> [EXERCISE DIRECTIONS]:
If a line below contains the string "fuel", return that line.

(Stored dataset items)
(* ===== verification/ProcLists.v ===== *)
(** * The state lists: representation and correctness of the list code

    [lseg nx h l]: following the [next] fields [nx] from the head [h] visits
    the slots [l] and ends in null. [lists_ok s L]: every list head of [s]
    represents the abstract queue [L sl], and no slot is on two lists or twice
    on one. Under this representation insertHead, insertTail and
    removeFromStateList are cons, snoc and removal. *)

From S2P Require Import Prelude Mem Spinlock Str Proc.

(** ** Linked segments *)

(** Following [nx] from [h] visits [l] and arrives at [t]. *)
Fixpoint lsegto (nx : list (option nat)) (h : option nat) (l : list nat) (t : option nat) : Prop :=
  match l with
  | [] => h = t
  | p :: l => h = Some p ∧ ∃ n, nx !! p = Some n ∧ lsegto nx n l t
  end.
Definition lseg nx h l : Prop := lsegto nx h l None.

Section lseg.
Implicit Types (nx : list (option nat)) (h t v : option nat) (l : list nat) (p q : nat).

Lemma lsegto_bound nx h l t p : lsegto nx h l t → p ∈ l → (p < length nx)%nat.
Proof.
  revert h. induction l as [|q l IH]; simpl; [set_solver|].
  intros h (_ & n & Hq & Hl) [->|Hp]%elem_of_cons; [by eapply lookup_lt_Some|eauto].
Qed.

Lemma lsegto_insert_ne nx h l t q v : q ∉ l → lsegto nx h l t → lsegto (<[q := v]> nx) h l t.
Proof.
  revert h. induction l as [|p l IH]; simpl; [done|]. intros h Hq (-> & n & Hp & Hl).
  split; [done|]. exists n. rewrite list_lookup_insert_ne by set_solver.
  split; [done|]. apply IH; [set_solver|done].
Qed.

Lemma lsegto_app nx h l1 l2 t :
  lsegto nx h (l1 ++ l2) t ↔ ∃ m, lsegto nx h l1 m ∧ lsegto nx m l2 t.
Proof.
  revert h. induction l1 as [|p l1 IH]; intros h; simpl; [naive_solver|].
  setoid_rewrite IH. naive_solver.
Qed.

Lemma lseg_functional nx h l l' : lseg nx h l → lseg nx h l' → l = l'.
Proof.
  unfold lseg. revert h l'. induction l as [|p l IH]; intros h [|p' l']; simpl; naive_solver.
Qed.

(** Unlinking [p] after its predecessor [a]. *)
Lemma lseg_unlink nx h l1 a p l2 n :
  NoDup (l1 ++ a :: p :: l2) → lseg nx h (l1 ++ a :: p :: l2) → nx !! p = Some n →
  lseg (<[p := None]> (<[a := n]> nx)) h (l1 ++ a :: l2).
Proof.
  intros Hnd Hl Hp. apply NoDup_app in Hnd as (_ & Hd & Hnd).
  apply NoDup_cons in Hnd as [Ha Hnd]. apply NoDup_cons in Hnd as [Hp2 _].
  apply lsegto_app in Hl as (m & Hl1 & -> & na & Hna & Hpa & n' & Hp' & Hl2).
  assert (n' = n) as -> by congruence. assert (na = Some p) as -> by congruence.
  assert (a < length nx)%nat by (by eapply lookup_lt_Some).
  apply lsegto_app. exists (Some a). split.
  { apply lsegto_insert_ne; [set_solver|]. apply lsegto_insert_ne; [set_solver|done]. }
  split; [done|]. exists n. split.
  { rewrite list_lookup_insert_ne by set_solver. by rewrite list_lookup_insert_eq. }
  apply lsegto_insert_ne; [done|]. apply lsegto_insert_ne; [set_solver|done].
Qed.

(** Linking [p] after the last element [a]. *)
Lemma lseg_snoc nx h l a p :
  NoDup (l ++ [a]) → p ∉ l ++ [a] → (p < length nx)%nat → lseg nx h (l ++ [a]) →
  lseg (<[p := None]> (<[a := Some p]> nx)) h ((l ++ [a]) ++ [p]).
Proof.
  intros Hnd Hp Hlt Hl. apply NoDup_app in Hnd as (_ & Hd & _).
  apply lsegto_app in Hl as (m & Hl1 & -> & na & Hna & _).
  assert (a < length nx)%nat by (by eapply lookup_lt_Some).
  apply lsegto_app. exists (Some p). split.
  - apply lsegto_app. exists (Some a). split.
    { apply lsegto_insert_ne; [set_solver|]. apply lsegto_insert_ne; [set_solver|done]. }
    split; [done|]. exists (Some p). rewrite list_lookup_insert_ne by set_solver.
    by rewrite list_lookup_insert_eq.
  - split; [done|]. exists None. by rewrite list_lookup_insert_eq by (by rewrite length_insert).
Qed.
End lseg.

(** ** Representation of the lists *)

Definition valid (sl : slist) : Prop :=
  match sl with SReady i => (i < S (Z.to_nat MAX))%nat | _ => True end.

#[export] Instance valid_dec sl : Decision (valid sl).
Proof. destruct sl; simpl; apply _. Defined.

Definition core (x : proc) : proc := x <| p_next := None |>.

Lemma core_eq x y : core y = core x → y = x <| p_next := p_next y |>.
Proof.
  intros H. change (x <| p_next := p_next y |>) with ((core x) <| p_next := p_next y |>).
  rewrite <- H. by destruct y.
Qed.

Section rep.
Context {E : Type}.
Implicit Types (s : kstate E) (L : slist → list nat) (sl : slist) (p q : nat).

Definition nexts s : list (option nat) := p_next <$> k_procs s.

Record lists_ok s L : Prop := {
  lo_len : length (k_procs s) = NPROC;
  lo_ready : length (l_ready (k_lists s)) = S (Z.to_nat MAX);
  lo_seg : ∀ sl, valid sl → ∃ h, head_of sl (k_lists s) = Some h ∧ lseg (nexts s) h (L sl);
  lo_nodup : ∀ sl, NoDup (L sl);
  lo_disj : ∀ sl sl' p, p ∈ L sl → p ∈ L sl' → sl = sl';
  lo_invalid : ∀ sl, ¬ valid sl → L sl = [];
}.

(** [s'] is [s] with other list heads and [next] fields. *)
Definition relisted s s' : Prop :=
  ∃ ps ls, s' = s <| k_procs := ps |> <| k_lists := ls |> ∧ core <$> ps = core <$> k_procs s.

Lemma relisted_refl s : relisted s s.
Proof. exists (k_procs s), (k_lists s). by destruct s. Qed.

Lemma relisted_trans s1 s2 s3 : relisted s1 s2 → relisted s2 s3 → relisted s1 s3.
Proof.
  intros (ps & ls & -> & Hc) (ps' & ls' & -> & Hc'). exists ps', ls'. split; [done|].
  by rewrite Hc'.
Qed.

Lemma relisted_lookup s s' p x :
  relisted s s' → k_procs s !! p = Some x → ∃ n, k_procs s' !! p = Some (x <| p_next := n |>).
Proof.
  intros (ps & ls & -> & Hc) Hp. simpl.
  apply (f_equal (.!! p)) in Hc. rewrite !list_lookup_fmap, Hp in Hc. simpl in Hc.
  destruct (ps !! p) as [y|]; [|done]. apply (inj Some) in Hc. exists (p_next y). f_equal.
  by apply core_eq.
Qed.

Lemma lists_ok_bound s L sl p : lists_ok s L → p ∈ L sl → (p < NPROC)%nat.
Proof.
  intros H Hp. destruct (decide (valid sl)) as [Hv|Hv].
  - destruct (lo_seg _ _ H sl Hv) as (h & _ & Hl). rewrite <- (lo_len _ _ H).
    eapply lsegto_bound in Hl; [|done]. unfold nexts in Hl. by rewrite length_fmap in Hl.
  - by rewrite (lo_invalid _ _ H sl Hv) in Hp; apply elem_of_nil in Hp.
Qed.

(** ** Elementary steps *)

Lemma wp_rd s p x (Q : proc → kstate E → Prop) :
  k_procs s !! p = Some x → Q x s → wp (rd p) Q s.
Proof. intros Hp HQ. unfold wp, rd. by rewrite Hp. Qed.

Lemma wp_wr s p f x (Q : unit → kstate E → Prop) :
  k_procs s !! p = Some x → Q tt (s <| k_procs := <[p := f x]> (k_procs s) |>) →
  wp (wr p f) Q s.
Proof. intros Hp HQ. unfold wp, wr. by rewrite Hp. Qed.

Lemma wp_get_head s sl h (Q : option nat → kstate E → Prop) :
  head_of sl (k_lists s) = Some h → Q h s → wp (get_head sl) Q s.
Proof. intros Hp HQ. unfold wp, get_head. by rewrite Hp. Qed.

Lemma wp_set_head s sl h v (Q : unit → kstate E → Prop) :
  head_of sl (k_lists s) = Some h → Q tt (s <| k_lists ::= with_head sl v |>) →
  wp (set_head sl v) Q s.
Proof. intros Hp HQ. unfold wp, set_head. by rewrite Hp. Qed.

Lemma head_with_head sl sl' v ls h :
  head_of sl ls = Some h →
  head_of sl' (with_head sl v ls) = if decide (sl = sl') then Some v else head_of sl' ls.
Proof.
  intros Hh. case_decide as Hd; [subst sl'|]; destruct sl; simpl in *; try done.
  - apply list_lookup_insert_eq. by eapply lookup_lt_Some.
  - destruct sl'; simpl; try done. apply list_lookup_insert_ne. congruence.
  - by destruct sl'.
  - by destruct sl'.
  - by destruct sl'.
  - by destruct sl'.
  - by destruct sl'.
Qed.

Lemma length_with_head sl v ls : length (l_ready (with_head sl v ls)) = length (l_ready ls).
Proof. destruct sl; simpl; try done. apply length_insert. Qed.

(** Writing one [next] field. *)
Lemma nexts_insert s p x v :
  nexts (s <| k_procs := <[p := x <| p_next := v |>]> (k_procs s) |>) = <[p := v]> (nexts s).
Proof. unfold nexts. simpl. by rewrite list_fmap_insert. Qed.

Lemma core_insert (ps : list proc) p x v :
  ps !! p = Some x → core <$> <[p := x <| p_next := v |>]> ps = core <$> ps.
Proof.
  intros Hp. rewrite list_fmap_insert.
  change (core (x <| p_next := v |>)) with (core x).
  apply list_insert_id. by rewrite list_lookup_fmap, Hp.
Qed.

Lemma nexts_lookup s p n :
  nexts s !! p = Some n → ∃ x, k_procs s !! p = Some x ∧ p_next x = n.
Proof. unfold nexts. rewrite list_lookup_fmap. intros (x & Hx & ->)%fmap_Some. by exists x. Qed.

(** ** Loops of the list code *)

Lemma last_of_spec s fuel h l a (Q : nat → kstate E → Prop) :
  lseg (nexts s) (Some h) (l ++ [a]) → (length (l ++ [a]) ≤ fuel)%nat → Q a s →
  wp (last_of fuel h) Q s.
Proof.
  revert h fuel. induction l as [|q l IH]; intros h [|fuel] Hl Hf HQ; simpl in *; try lia.
  - destruct Hl as (Hh & n & Hn & ->). simplify_eq.
    apply nexts_lookup in Hn as (x & Hx & Hn). wp_step. eapply wp_rd; [done|].
    by rewrite Hn.
  - destruct Hl as (Hh & n & Hn & Hl). simplify_eq.
    apply nexts_lookup in Hn as (x & Hx & Hn). wp_step. eapply wp_rd; [done|]. rewrite Hn.
    destruct n as [q'|].
    + apply IH; [done|lia|done].
    + destruct l; simpl in Hl; naive_solver.
Qed.

Lemma find_prev_spec s fuel new curr l p (Q : option nat * option nat → kstate E → Prop) :
  lsegto (nexts s) curr l (Some p) → p ∉ l → (length l ≤ fuel)%nat →
  Q (match last l with Some a => Some a | None => new end, Some p) s →
  wp (find_prev fuel new curr p) Q s.
Proof.
  revert new curr fuel. induction l as [|q l IH]; intros new curr fuel Hl Hp Hf HQ; simpl in *.
  - subst curr. destruct fuel; simpl; by rewrite decide_True.
  - destruct Hl as (-> & n & Hn & Hl). destruct fuel as [|fuel]; [simpl in Hf; lia|]. simpl.
    rewrite decide_False by set_solver.
    apply nexts_lookup in Hn as (x & Hx & Hn). wp_step. eapply wp_rd; [done|]. rewrite Hn.
    apply IH; [done|set_solver|simpl in Hf; lia|]. rewrite last_cons in HQ. by destruct (last l).
Qed.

> [TASK RESULT]:
Lemma last_of_spec s fuel h l a (Q : nat → kstate E → Prop) :
  lseg (nexts s) (Some h) (l ++ [a]) → (length (l ++ [a]) ≤ fuel)%nat → Q a s →
  wp (last_of fuel h) Q s.
  revert h fuel. induction l as [|q l IH]; intros h [|fuel] Hl Hf HQ; simpl in *; try lia.
Lemma find_prev_spec s fuel new curr l p (Q : option nat * option nat → kstate E → Prop) :
  lsegto (nexts s) curr l (Some p) → p ∉ l → (length l ≤ fuel)%nat →
  wp (find_prev fuel new curr p) Q s.
  revert new curr fuel. induction l as [|q l IH]; intros new curr fuel Hl Hp Hf HQ; simpl in *.
  - subst curr. destruct fuel; simpl; by rewrite decide_True.
  - destruct Hl as (-> & n & Hn & Hl). destruct fuel as [|fuel]; [simpl in Hf; lia|]. simpl.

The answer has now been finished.